When talking to teens about legalized cannabis, speaking frankly is key.

Now that recreational cannabis is legal for Oregonians 21 and older, experts are expecting a rise of marijuana experimentation among teens and young adults. According to the Oregon Health Authority, one in five 11th graders in Oregon used marijuana in the year prior to legalization. And according to Dr. Matthew Noble, pediatric emergency department physician at OHSU Doernbecher Children’s Hospital, incidents to OHSU’s Oregon Poison Center are on the rise.

“Over the past year and a half, we’ve seen a rise in unintentional exposure to children, and an uptick in reported adverse effects among all users,” Dr. Noble reports.

So, how do you protect your kids in this brave new world?

With young ones, the solution is simple: A lock box for storing your edibles and other cannabis products can prevent hospital visits. Unfortunately, you can’t put your teenager in a lock box (though you may want to).

“Teens experiment with a lot of things, and cannabis is on the list,” says Dr. Noble. “The bottom line is that we simply don’t know how cannabis affects teens – some teens show panic attacks and aggression, others tend toward sleepiness and poor coordination.
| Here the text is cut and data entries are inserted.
(* ===== verification/Watcher.v ===== *)
(** * pkg/store/watch.go: delivering events to watches

    A subscriber is an object with a bounded channel, shared by the goroutine
    that replays history to it, the dispatcher and the consumer: it lives at an
    address of [wt_objs], and [wt_subscribers] is the list of registered
    addresses.  The goroutine of a subscription is the [phase] of the object, and
    [replay_step] its next atomic action: a query, a channel operation, an access
    to the closed flag, a critical section.  [dispatchEvents] and [doPoll] are the
    dispatcher and the poll as they run undisturbed; [dispatch_micro] is the next
    atomic action of a dispatcher, for the interleavings. *)

From Stdlib Require Import Ascii String.
From S2P Require Import Prelude Go Spanner Rows Invariant Sim StoreRead StoreWrite.

Open Scope string_scope.
Open Scope list_scope.
Open Scope Z_scope.

Definition pollBatchSize : Z := 500.
Definition subChannelDepth : Z := 100.

(** ** State *)

(** Where the goroutine of [subscribe] stands: before the compaction check; about
    to query after a revision; blocked on sending a batch, and whether another
    batch follows; waiting for its context; in the deferred function, about to set
    the closed flag, to remove the subscriber, to drain the channel, to send the
    sentinel; ended. *)
Inductive phase :=
| PStart (afterRev : Z)
| PReplay (replayRev : Z)
| PSend (events : list Event) (replayRev : Z) (more : bool)
| PWait
| PClose
| PRemove
| PDrain
| PSentinel
| PDone.

Record subscriber := mk_subscriber {
  sub_prefix : string;
  sub_ch : list (list Event);
  sub_cancelled : bool;
  sub_closed : bool;
  sub_phase : phase;
}.

(** [wt_lastRev] is the variable of the poll loop. *)
Record Watcher := mk_Watcher {
  wt_objs : list subscriber;
  wt_subscribers : list nat;
  wt_lastRev : Z;
}.

Record wworld := mk_wworld { vs_store : world; vs_watcher : Watcher }.

Definition set_sub (i : nat) (s : subscriber) (wt : Watcher) : Watcher :=
  mk_Watcher (<[i := s]> (wt_objs wt)) (wt_subscribers wt) (wt_lastRev wt).

Definition closedSentinel : list Event := [].

Definition room (s : subscriber) : bool := Z.of_nat (length (sub_ch s)) <? subChannelDepth.

Definition enqueue (batch : list Event) (s : subscriber) : subscriber :=
  mk_subscriber (sub_prefix s) (sub_ch s ++ [batch]) (sub_cancelled s) (sub_closed s) (sub_phase s).

Definition set_phase (p : phase) (s : subscriber) : subscriber :=
  mk_subscriber (sub_prefix s) (sub_ch s) (sub_cancelled s) (sub_closed s) p.

Definition cancel (s : subscriber) : subscriber :=
  mk_subscriber (sub_prefix s) (sub_ch s) true (sub_closed s) (sub_phase s).

(** ** Dispatch *)

(** [prefix == "" || strings.HasPrefix(key, prefix)], the suffix [%] trimmed. *)
Definition sub_matches (s : subscriber) (ev : Event) : bool :=
  let prefix := TrimSuffixByte (sub_prefix s) "%" in
  bool_decide (prefix = "") || HasPrefix (Key (EvKV ev)) prefix.

Definition matching (events : list Event) (s : subscriber) : list Event :=
  filter (λ ev, sub_matches s ev = true) events.

(** [select { case sub.ch <- matching: default: sub.cancel() }] *)
Definition offer (batch : list Event) (s : subscriber) : subscriber :=
  if room s then enqueue batch s else cancel s.

Definition dispatch_one (events : list Event) (s : subscriber) : subscriber :=
  match matching events s with
  | [] => s
  | batch => if sub_closed s then s else offer batch s
  end.

(** The loop over the registered subscribers. *)
Definition dispatchEvents (events : list Event) (wt : Watcher) : Watcher :=
  match events with
  | [] => wt
  | _ => foldl (λ wt i, match wt_objs wt !! i with
                        | Some s => set_sub i (dispatch_one events s) wt
                        | None => wt
                        end) wt (wt_subscribers wt)
  end.

(** A dispatcher under way: the subscribers left of the copy it took, and the
    subscriber whose closed flag it has found unset and to which it is about to
    send. *)
Record dispatcher := mk_dispatcher {
  d_events : list Event;
  d_todo : list nat;
  d_send : option nat;
}.

Definition dispatch_start (events : list Event) (wt : Watcher) : dispatcher :=
  mk_dispatcher events (match events with [] => [] | _ => wt_subscribers wt end) None.

Definition dispatch_micro (p : dispatcher * Watcher) : dispatcher * Watcher :=
  let '(mk_dispatcher events todo send, wt) := p in
  match send with
  | Some i =>
      (mk_dispatcher events todo None,
       match wt_objs wt !! i with
       | Some s => set_sub i (offer (matching events s) s) wt
       | None => wt
       end)
  | None =>
      match todo with
      | [] => p
      | i :: todo =>
          (mk_dispatcher events todo
             (match wt_objs wt !! i with
              | Some s => match matching events s with
                          | [] => None
                          | _ => if sub_closed s then None else Some i
                          end
              | None => None
              end), wt)
      end
  end.

(** ** Subscriptions *)

Definition subscribe (prefix : string) (afterRev : Z) (wt : Watcher) : nat * Watcher :=
  let i := length (wt_objs wt) in
  (i, mk_Watcher (wt_objs wt ++ [mk_subscriber prefix [] false false (PStart afterRev)])
        (wt_subscribers wt ++ [i]) (wt_lastRev wt)).

Definition removeSub (i : nat) (wt : Watcher) : Watcher :=
  mk_Watcher (wt_objs wt) (filter (λ j, j ≠ i) (wt_subscribers wt)) (wt_lastRev wt).

(** The consumer takes the next batch. *)
Definition receive (i : nat) (wt : Watcher) : option (list Event) * Watcher :=
  match wt_objs wt !! i with
  | Some s =>
      match sub_ch s with
      | [] => (None, wt)
      | b :: ch => (Some b, set_sub i (mk_subscriber (sub_prefix s) ch (sub_cancelled s)
                                         (sub_closed s) (sub_phase s)) wt)
      end
  | None => (None, wt)
  end.

Definition last_rev (events : list Event) (rev : Z) : Z :=
  match last events with Some ev => Rev (EvKV ev) | None => rev end.

Section watcher.
Context `{SP : Spanner}.

(** The next action of the goroutine of subscriber [i]; it blocks on a full channel
    and, in [PWait], on its context. *)
Definition replay_step (i : nat) (v : wworld) : wworld :=
  let '(mk_wworld w wt) := v in
  match wt_objs wt !! i with
  | None => v
  | Some s =>
      let goto w p := mk_wworld w (set_sub i (set_phase p s) wt) in
      match sub_phase s with
      | PStart afterRev =>
          if afterRev =? 0 then goto w PWait
          else
            let (r, w') := compactRevision w in
            match r with
            | Err _ => goto w' PClose
            | Ok compactRev =>
                if (1 <? compactRev) && (afterRev <=? compactRev) then goto w' PClose
                else goto w' (PReplay (afterRev - 1))
            end
      | PReplay replayRev =>
          let (r, w') := After (sub_prefix s) replayRev pollBatchSize w in
          match r.2 with
          | Err _ => goto w' PClose
          | Ok events =>
              let more := negb (Z.of_nat (length events) <? pollBatchSize) in
              match events with
              | [] => goto w' PWait
              | _ => goto w' (PSend events (last_rev events replayRev) more)
              end
          end
      | PSend events rev more =>
          if room s then
            mk_wworld w (set_sub i (set_phase (if more then PReplay rev else PWait) (enqueue events s)) wt)
          else v
      | PClose =>
          mk_wworld w (set_sub i (mk_subscriber (sub_prefix s) (sub_ch s) (sub_cancelled s) true PRemove) wt)
      | PRemove =>
          mk_wworld w (set_sub i (set_phase PDrain (cancel s)) (removeSub i wt))
      | PDrain =>
          match sub_ch s with
          | [] => goto w PSentinel
          | _ :: ch => mk_wworld w (set_sub i (mk_subscriber (sub_prefix s) ch (sub_cancelled s)
                                                 (sub_closed s) PDrain) wt)
          end
      | PSentinel =>
          if room s then mk_wworld w (set_sub i (set_phase PDone (enqueue closedSentinel s)) wt) else v
      | PWait | PDone => v
      end
  end.

(** The goroutine sees, while it sends or waits, that its context is done. *)
Definition replay_done (i : nat) (wt : Watcher) : Watcher :=
  match wt_objs wt !! i with
  | Some s =>
      if sub_cancelled s then
        match sub_phase s with PSend _ _ _ | PWait => set_sub i (set_phase PClose s) wt | _ => wt end
      else wt
  | None => wt
  end.

(** The 100 ms for the sentinel pass with the channel full. *)
Definition sentinel_timeout (i : nat) (wt : Watcher) : Watcher :=
  match wt_objs wt !! i with
  | Some s =>
      match sub_phase s with
      | PSentinel => if room s then wt else set_sub i (set_phase PDone s) wt
      | _ => wt
      end
  | None => wt
  end.

(** The context of the watch is cancelled by its client. *)
Definition cancel_sub (i : nat) (wt : Watcher) : Watcher :=
  match wt_objs wt !! i with Some s => set_sub i (cancel s) wt | None => wt end.

(** ** The poll loop *)

Definition doPoll (v : wworld) : wworld :=
  let '(mk_wworld w wt) := v in
  let (r, w') := After "" (wt_lastRev wt) pollBatchSize w in
  let set_rev rev wt := mk_Watcher (wt_objs wt) (wt_subscribers wt) rev in
  match r with
  | (curRev, Err err) =>
      mk_wworld w' (if bool_decide (err = ErrCompacted) then set_rev curRev wt else wt)
  | (curRev, Ok events) => mk_wworld w' (set_rev curRev (dispatchEvents events wt))
  end.

(** The poll loop starts from the current revision. *)
Definition poll_init (v : wworld) : wworld :=
  let '(mk_wworld w wt) := v in
  let (r, w') := CurrentRevision w in
  mk_wworld w' (mk_Watcher (wt_objs wt) (wt_subscribers wt) (or_zero r)).

(** A hint arrives on [notifyCh]. *)
Definition poll_notified (v : wworld) : wworld :=
  let '(mk_wworld w wt) := v in
  match w_notify w with
  | [] => v
  | hint :: rest =>
      let v' := mk_wworld (mk_world (w_db w) (w_rpc w) rest (w_compactions w)) wt in
      if wt_lastRev wt <? hint then doPoll v' else v'
  end.

End watcher.

(** ** What a dispatch does to each subscriber *)

Lemma dispatch_loop_spec events subs wt i :
  NoDup subs →
  wt_objs (foldl (λ wt i, match wt_objs wt !! i with
                          | Some s => set_sub i (dispatch_one events s) wt
                          | None => wt
                          end) wt subs) !! i =
  (if bool_decide (i ∈ subs) then dispatch_one events <$> wt_objs wt !! i else wt_objs wt !! i).
Proof.
  intros Hnd. revert wt. induction Hnd as [|j subs Hj _ IH]; intros wt; [done|]. cbn. rewrite IH.
  assert (wt_objs (match wt_objs wt !! j with
                   | Some s => set_sub j (dispatch_one events s) wt
                   | None => wt end) !! i =
          if bool_decide (i = j) then dispatch_one events <$> wt_objs wt !! i else wt_objs wt !! i) as E.
  { destruct (decide (i = j)) as [->|Hij].
    - rewrite bool_decide_true by done. destruct (wt_objs wt !! j) as [s|] eqn:Es; [|done]. cbn.
      apply list_lookup_insert_eq. by eapply lookup_lt_Some.
    - rewrite bool_decide_false by done. destruct (wt_objs wt !! j); [|done]. cbn.
      by rewrite list_lookup_insert_ne. }
  rewrite E. destruct (decide (i = j)) as [->|Hne].
  - rewrite (bool_decide_false (j ∈ subs)) by done. by rewrite !bool_decide_true by (done || by left).
  - rewrite (bool_decide_false (i = j)) by done.
    destruct (decide (i ∈ subs)); [rewrite !bool_decide_true by (done || by right)|
      rewrite !bool_decide_false by (set_solver || done)]; done.
Qed.

Lemma dispatch_spec events wt i :
  NoDup (wt_subscribers wt) →
  wt_objs (dispatchEvents events wt) !! i =
  (if bool_decide (i ∈ wt_subscribers wt) then dispatch_one events <$> wt_objs wt !! i
   else wt_objs wt !! i).
Proof.
  intros Hnd. unfold dispatchEvents. destruct events as [|e es]; [|by apply dispatch_loop_spec].
  case_bool_decide; [|done]. by destruct (wt_objs wt !! i).
Qed.

Lemma dispatch_subscribers events wt : wt_subscribers (dispatchEvents events wt) = wt_subscribers wt.
Proof.
  unfold dispatchEvents. destruct events as [|e es]; [done|].
  generalize (wt_subscribers wt) at 1 as l. intros l. revert wt. induction l as [|j l IH]; intros wt; [done|].
  cbn. rewrite IH. by destruct (wt_objs wt !! j).
Qed.

(** A dispatcher that runs undisturbed does what [dispatchEvents] says. *)
Lemma dispatch_micro_loop events todo wt :
  ∃ n, Nat.iter n dispatch_micro (mk_dispatcher events todo None, wt) =
       (mk_dispatcher events [] None,
        foldl (λ wt i, match wt_objs wt !! i with
                       | Some s => set_sub i (dispatch_one events s) wt
                       | None => wt
                       end) wt todo).
Proof.
  revert wt. induction todo as [|i todo IH]; intros wt; [by exists 0%nat|].
  cbn [foldl]. destruct (wt_objs wt !! i) as [s|] eqn:Hi.
  2: { destruct (IH wt) as [n <-]. exists (S n). rewrite Nat.iter_succ_r. cbn [dispatch_micro]. by rewrite Hi. }
  destruct (IH (set_sub i (dispatch_one events s) wt)) as [n <-]. unfold dispatch_one.
  assert (wt = set_sub i s wt) as Hsame.
  { destruct wt as [objs subs rev]. unfold set_sub. cbn. by rewrite list_insert_id. }
  destruct (matching events s) as [|e m] eqn:Hm; [|destruct (sub_closed s) eqn:Hc].
  1,2: exists (S n); rewrite Nat.iter_succ_r; cbn [dispatch_micro]; rewrite Hi, Hm, ?Hc; by rewrite <-Hsame.
  exists (S (S n)). rewrite !Nat.iter_succ_r. cbn [dispatch_micro]. by rewrite Hi, Hm, Hc, Hi, Hm.
Qed.

Lemma dispatch_micro_run events wt :
  ∃ n, Nat.iter n dispatch_micro (dispatch_start events wt, wt) =
       (mk_dispatcher events [] None, dispatchEvents events wt).
Proof.
  unfold dispatch_start, dispatchEvents. destruct events as [|e es]; [by exists 0%nat|].
  apply dispatch_micro_loop.
Qed.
It’s a mixed bag, so talking with our kids is key.”

While there’s no one-size-fits-all approach to that conversation, Dr. Beech Burns, pediatric emergency medicine physician at OHSU Doernbecher, recommends giving it to them straight.

“I always say that, while it is true that smoking pot once is very likely not going to kill them or ruin their life, we don’t know for sure about the long-term effects on their brains, and there’s definite evidence that it can do serious harm,” says Dr. Burns.

Perhaps most importantly, parents should underscore the danger of driving or riding in a car with someone who has been smoking, and remind them that marijuana is still illegal for anybody under the age of 21 – so there may be serious consequences for their academic and professional future.

If you are concerned about your child, talk with your pediatrician or call OHSU Doernbecher Children’s Hospital at 503-346-0640.

An open-ended exchange is a better bet than a lecture; Dr. Burns encourages parents to “ask them to come back if they have issues down the road, if they’re worried about their friends, or if they have any questions.”

And, as always, don’t hesitate to ask your child’s doctors if you don’t have all the answers.